> Work instruction:
In the entries below, find each line with the word "Require" and pull it out.

Saved entries:

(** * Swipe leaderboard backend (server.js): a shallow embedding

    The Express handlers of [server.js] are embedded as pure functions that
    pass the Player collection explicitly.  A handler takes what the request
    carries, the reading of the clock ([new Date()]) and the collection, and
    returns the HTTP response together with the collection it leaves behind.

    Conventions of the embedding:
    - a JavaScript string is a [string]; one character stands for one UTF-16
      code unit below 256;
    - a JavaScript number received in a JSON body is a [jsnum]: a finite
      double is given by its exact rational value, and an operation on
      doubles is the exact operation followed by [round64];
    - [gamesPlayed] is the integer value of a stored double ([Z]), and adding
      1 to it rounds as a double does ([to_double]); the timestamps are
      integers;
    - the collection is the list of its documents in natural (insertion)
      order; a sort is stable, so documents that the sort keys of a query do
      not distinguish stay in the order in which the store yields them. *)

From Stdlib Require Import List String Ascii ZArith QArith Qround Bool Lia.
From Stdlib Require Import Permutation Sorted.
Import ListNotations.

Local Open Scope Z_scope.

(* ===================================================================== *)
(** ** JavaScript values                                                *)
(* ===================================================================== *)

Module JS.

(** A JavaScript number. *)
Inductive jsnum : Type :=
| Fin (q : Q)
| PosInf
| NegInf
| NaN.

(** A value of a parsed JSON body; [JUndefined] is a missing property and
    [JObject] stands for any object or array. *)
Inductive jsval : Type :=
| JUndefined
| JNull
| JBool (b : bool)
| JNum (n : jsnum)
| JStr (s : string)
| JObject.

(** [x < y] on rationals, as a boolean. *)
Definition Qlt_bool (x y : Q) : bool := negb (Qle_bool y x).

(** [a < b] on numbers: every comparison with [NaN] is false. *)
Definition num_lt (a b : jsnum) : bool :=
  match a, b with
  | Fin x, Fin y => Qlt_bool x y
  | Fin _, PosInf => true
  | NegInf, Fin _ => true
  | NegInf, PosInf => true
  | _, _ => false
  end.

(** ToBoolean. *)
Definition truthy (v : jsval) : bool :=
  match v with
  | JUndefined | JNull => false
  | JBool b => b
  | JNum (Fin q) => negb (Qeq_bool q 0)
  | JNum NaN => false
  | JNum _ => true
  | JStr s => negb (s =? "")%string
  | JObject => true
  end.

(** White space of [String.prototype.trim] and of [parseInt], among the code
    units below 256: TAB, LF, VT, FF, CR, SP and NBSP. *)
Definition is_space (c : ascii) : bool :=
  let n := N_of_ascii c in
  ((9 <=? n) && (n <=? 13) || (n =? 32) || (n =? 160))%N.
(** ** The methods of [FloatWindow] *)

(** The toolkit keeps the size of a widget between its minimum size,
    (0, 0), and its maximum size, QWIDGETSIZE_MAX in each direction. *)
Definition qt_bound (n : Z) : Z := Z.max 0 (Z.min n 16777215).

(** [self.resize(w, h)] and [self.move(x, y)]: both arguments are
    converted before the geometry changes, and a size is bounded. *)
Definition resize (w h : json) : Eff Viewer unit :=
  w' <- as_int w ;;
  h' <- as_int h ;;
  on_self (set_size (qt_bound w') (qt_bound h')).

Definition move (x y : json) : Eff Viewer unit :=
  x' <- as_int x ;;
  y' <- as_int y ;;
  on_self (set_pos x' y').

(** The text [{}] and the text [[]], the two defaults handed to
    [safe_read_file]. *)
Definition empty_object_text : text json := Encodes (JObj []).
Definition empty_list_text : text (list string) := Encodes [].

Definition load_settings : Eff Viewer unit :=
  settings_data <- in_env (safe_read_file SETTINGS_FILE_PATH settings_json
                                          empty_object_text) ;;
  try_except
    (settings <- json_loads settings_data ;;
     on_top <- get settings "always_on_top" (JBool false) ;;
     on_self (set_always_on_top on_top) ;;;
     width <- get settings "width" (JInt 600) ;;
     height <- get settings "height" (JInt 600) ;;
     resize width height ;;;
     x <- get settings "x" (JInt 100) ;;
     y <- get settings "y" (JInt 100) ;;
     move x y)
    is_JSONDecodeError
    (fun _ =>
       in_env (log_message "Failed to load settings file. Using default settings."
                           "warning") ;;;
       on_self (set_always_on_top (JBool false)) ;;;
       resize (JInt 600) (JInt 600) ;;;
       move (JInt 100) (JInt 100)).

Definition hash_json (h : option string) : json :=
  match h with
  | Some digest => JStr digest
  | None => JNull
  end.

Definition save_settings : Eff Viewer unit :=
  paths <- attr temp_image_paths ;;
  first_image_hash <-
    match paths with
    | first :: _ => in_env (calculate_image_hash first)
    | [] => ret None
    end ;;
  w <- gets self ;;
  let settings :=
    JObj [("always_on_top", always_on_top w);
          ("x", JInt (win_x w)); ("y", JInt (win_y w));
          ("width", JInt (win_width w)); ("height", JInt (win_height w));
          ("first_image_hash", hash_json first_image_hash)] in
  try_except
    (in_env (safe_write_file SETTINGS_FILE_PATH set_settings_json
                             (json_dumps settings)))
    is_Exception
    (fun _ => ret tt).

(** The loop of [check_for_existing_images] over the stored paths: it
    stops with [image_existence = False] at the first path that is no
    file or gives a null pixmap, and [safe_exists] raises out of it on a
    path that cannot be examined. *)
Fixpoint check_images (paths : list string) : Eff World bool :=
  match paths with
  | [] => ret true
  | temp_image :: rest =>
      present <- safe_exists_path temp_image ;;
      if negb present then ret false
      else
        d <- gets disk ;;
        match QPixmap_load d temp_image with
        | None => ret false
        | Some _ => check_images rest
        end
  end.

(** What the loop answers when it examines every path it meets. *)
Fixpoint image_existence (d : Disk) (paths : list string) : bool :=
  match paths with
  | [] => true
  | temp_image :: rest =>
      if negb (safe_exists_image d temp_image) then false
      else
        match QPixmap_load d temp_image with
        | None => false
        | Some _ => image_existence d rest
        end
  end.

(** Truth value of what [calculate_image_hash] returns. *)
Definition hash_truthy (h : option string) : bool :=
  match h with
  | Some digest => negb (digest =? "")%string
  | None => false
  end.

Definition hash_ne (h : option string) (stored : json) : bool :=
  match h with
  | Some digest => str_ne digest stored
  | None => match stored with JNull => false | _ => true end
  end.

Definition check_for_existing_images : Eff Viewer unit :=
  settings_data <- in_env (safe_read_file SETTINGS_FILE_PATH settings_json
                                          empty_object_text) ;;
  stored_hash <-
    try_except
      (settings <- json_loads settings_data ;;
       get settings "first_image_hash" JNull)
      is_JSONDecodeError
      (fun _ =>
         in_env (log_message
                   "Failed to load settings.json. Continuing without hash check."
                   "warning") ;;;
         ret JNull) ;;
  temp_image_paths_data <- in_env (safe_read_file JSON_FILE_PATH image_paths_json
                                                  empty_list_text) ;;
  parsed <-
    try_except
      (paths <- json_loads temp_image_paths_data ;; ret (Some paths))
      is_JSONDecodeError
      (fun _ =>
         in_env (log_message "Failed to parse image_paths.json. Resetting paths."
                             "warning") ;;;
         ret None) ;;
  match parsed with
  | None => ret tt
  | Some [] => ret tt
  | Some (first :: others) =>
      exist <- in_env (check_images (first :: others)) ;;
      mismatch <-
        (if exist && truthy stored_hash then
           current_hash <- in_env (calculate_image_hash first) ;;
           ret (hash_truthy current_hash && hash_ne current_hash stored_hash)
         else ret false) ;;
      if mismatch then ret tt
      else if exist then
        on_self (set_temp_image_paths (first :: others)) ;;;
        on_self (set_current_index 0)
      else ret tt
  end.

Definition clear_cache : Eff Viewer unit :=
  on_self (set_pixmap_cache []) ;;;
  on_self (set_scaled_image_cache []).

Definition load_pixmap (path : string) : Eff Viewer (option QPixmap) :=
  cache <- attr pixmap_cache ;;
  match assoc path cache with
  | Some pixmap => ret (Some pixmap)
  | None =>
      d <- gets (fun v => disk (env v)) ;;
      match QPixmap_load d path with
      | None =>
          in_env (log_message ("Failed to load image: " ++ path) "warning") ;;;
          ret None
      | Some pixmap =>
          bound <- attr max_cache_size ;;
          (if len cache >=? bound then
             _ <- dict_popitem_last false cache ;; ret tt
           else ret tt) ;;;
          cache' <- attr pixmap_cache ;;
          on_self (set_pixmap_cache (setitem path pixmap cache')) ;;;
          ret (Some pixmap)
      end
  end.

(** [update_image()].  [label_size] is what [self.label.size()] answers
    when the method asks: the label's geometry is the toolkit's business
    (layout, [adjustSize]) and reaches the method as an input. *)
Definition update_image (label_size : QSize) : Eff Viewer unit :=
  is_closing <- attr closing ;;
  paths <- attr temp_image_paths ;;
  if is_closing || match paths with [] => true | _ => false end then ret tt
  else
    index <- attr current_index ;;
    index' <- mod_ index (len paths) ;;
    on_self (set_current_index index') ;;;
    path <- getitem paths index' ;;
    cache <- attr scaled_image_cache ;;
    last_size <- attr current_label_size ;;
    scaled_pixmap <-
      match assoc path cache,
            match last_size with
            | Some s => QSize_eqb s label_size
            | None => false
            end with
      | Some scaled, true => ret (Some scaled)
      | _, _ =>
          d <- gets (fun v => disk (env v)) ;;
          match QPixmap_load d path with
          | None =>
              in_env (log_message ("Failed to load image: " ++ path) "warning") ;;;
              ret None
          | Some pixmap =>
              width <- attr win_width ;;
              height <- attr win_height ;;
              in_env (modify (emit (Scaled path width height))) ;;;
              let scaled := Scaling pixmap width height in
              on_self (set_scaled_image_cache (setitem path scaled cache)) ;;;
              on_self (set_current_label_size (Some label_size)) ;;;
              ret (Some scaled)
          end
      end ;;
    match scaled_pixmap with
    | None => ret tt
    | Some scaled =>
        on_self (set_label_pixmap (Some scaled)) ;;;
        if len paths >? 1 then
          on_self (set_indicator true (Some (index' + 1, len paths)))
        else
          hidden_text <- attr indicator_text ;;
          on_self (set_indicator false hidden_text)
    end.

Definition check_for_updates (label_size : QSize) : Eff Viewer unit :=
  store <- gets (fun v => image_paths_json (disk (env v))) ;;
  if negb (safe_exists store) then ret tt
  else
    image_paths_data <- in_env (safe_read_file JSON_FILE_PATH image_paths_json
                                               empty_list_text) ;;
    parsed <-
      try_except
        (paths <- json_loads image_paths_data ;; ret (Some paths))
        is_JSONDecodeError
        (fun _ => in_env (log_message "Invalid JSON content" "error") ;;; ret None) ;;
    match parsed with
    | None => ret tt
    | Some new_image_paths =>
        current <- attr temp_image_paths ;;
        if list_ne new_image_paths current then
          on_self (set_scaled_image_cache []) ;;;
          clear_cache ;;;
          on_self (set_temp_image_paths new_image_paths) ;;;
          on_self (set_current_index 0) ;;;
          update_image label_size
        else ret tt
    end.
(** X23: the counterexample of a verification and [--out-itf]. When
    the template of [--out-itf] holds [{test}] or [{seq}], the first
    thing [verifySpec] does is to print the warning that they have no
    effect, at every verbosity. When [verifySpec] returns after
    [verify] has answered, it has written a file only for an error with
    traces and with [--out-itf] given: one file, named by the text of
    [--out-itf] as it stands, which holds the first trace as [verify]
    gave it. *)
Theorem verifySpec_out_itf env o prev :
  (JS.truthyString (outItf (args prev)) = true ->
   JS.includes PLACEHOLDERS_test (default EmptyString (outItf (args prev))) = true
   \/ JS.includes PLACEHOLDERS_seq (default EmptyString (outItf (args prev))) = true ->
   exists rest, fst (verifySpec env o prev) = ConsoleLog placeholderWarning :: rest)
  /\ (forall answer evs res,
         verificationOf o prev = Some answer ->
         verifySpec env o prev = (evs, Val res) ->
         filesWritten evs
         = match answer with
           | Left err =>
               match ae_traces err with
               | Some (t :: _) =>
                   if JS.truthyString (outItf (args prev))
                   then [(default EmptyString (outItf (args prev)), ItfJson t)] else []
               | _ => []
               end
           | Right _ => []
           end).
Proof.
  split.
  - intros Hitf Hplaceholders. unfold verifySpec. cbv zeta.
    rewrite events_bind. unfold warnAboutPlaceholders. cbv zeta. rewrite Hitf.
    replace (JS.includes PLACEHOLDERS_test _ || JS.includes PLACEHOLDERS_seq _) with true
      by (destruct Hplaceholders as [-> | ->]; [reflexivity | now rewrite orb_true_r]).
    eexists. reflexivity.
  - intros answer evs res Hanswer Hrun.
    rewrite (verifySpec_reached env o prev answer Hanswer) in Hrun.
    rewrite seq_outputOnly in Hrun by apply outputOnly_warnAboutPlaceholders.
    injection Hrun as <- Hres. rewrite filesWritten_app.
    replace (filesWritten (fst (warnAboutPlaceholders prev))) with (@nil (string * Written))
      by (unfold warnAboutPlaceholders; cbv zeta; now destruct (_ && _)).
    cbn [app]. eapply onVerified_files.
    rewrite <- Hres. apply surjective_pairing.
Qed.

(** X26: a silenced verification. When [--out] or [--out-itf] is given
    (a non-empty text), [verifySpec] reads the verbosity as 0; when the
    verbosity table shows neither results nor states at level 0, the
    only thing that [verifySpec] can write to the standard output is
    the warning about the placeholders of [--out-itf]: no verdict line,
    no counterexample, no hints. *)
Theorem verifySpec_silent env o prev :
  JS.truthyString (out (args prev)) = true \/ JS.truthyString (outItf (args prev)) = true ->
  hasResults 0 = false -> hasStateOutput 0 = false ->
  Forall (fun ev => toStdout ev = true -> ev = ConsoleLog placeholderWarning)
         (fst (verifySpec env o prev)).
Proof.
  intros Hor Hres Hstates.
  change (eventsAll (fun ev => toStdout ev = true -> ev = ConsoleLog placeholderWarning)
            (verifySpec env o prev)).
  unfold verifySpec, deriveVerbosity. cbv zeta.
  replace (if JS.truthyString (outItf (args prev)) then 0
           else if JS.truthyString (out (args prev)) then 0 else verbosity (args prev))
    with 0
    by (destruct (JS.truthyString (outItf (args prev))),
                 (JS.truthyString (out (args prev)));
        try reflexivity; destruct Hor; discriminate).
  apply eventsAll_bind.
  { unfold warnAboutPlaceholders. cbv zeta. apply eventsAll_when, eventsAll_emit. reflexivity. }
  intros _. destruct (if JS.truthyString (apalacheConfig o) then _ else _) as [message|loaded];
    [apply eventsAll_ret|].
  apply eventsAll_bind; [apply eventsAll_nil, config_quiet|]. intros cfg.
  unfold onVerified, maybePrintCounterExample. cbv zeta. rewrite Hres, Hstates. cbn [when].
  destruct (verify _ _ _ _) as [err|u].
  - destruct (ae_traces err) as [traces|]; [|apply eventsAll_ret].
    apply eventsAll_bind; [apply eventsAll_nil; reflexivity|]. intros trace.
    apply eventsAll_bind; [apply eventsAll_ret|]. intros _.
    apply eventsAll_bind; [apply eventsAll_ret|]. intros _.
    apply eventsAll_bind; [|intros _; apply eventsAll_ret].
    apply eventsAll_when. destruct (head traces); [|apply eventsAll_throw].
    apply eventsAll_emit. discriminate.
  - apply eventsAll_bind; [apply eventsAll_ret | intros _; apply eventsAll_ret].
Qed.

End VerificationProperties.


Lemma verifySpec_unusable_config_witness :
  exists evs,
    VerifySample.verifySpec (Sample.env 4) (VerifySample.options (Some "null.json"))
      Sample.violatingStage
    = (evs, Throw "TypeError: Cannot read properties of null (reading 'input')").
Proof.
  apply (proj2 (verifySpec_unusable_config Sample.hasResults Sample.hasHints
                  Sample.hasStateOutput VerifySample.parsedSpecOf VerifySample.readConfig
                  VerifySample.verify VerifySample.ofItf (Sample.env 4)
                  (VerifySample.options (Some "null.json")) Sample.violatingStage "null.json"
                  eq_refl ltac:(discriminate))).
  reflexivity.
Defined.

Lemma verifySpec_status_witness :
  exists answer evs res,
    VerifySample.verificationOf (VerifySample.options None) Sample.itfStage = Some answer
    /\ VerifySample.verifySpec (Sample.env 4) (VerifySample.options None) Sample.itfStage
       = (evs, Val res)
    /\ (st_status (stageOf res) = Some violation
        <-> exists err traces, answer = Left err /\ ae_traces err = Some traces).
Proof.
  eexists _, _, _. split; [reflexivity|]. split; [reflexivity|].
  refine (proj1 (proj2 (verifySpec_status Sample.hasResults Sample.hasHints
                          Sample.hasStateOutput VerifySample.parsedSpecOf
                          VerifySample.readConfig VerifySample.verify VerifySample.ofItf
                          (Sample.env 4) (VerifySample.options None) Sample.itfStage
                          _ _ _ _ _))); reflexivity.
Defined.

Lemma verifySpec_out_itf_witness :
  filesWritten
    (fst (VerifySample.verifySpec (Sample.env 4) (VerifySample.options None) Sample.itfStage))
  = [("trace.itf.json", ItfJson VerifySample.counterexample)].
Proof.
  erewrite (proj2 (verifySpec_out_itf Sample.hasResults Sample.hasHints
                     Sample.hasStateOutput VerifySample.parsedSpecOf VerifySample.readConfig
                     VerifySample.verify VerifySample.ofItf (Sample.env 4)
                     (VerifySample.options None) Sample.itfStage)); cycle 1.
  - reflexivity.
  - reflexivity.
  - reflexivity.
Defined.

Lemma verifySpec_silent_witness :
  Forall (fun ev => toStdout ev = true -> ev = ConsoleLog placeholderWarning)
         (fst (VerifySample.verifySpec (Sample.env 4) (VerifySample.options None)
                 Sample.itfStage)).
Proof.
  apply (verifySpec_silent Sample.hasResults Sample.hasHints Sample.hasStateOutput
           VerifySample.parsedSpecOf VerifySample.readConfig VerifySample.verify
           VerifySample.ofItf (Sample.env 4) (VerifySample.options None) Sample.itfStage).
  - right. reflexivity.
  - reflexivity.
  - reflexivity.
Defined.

> Solution below:
From Stdlib Require Import List String Ascii ZArith QArith Qround Bool Lia.
From Stdlib Require Import Permutation Sorted.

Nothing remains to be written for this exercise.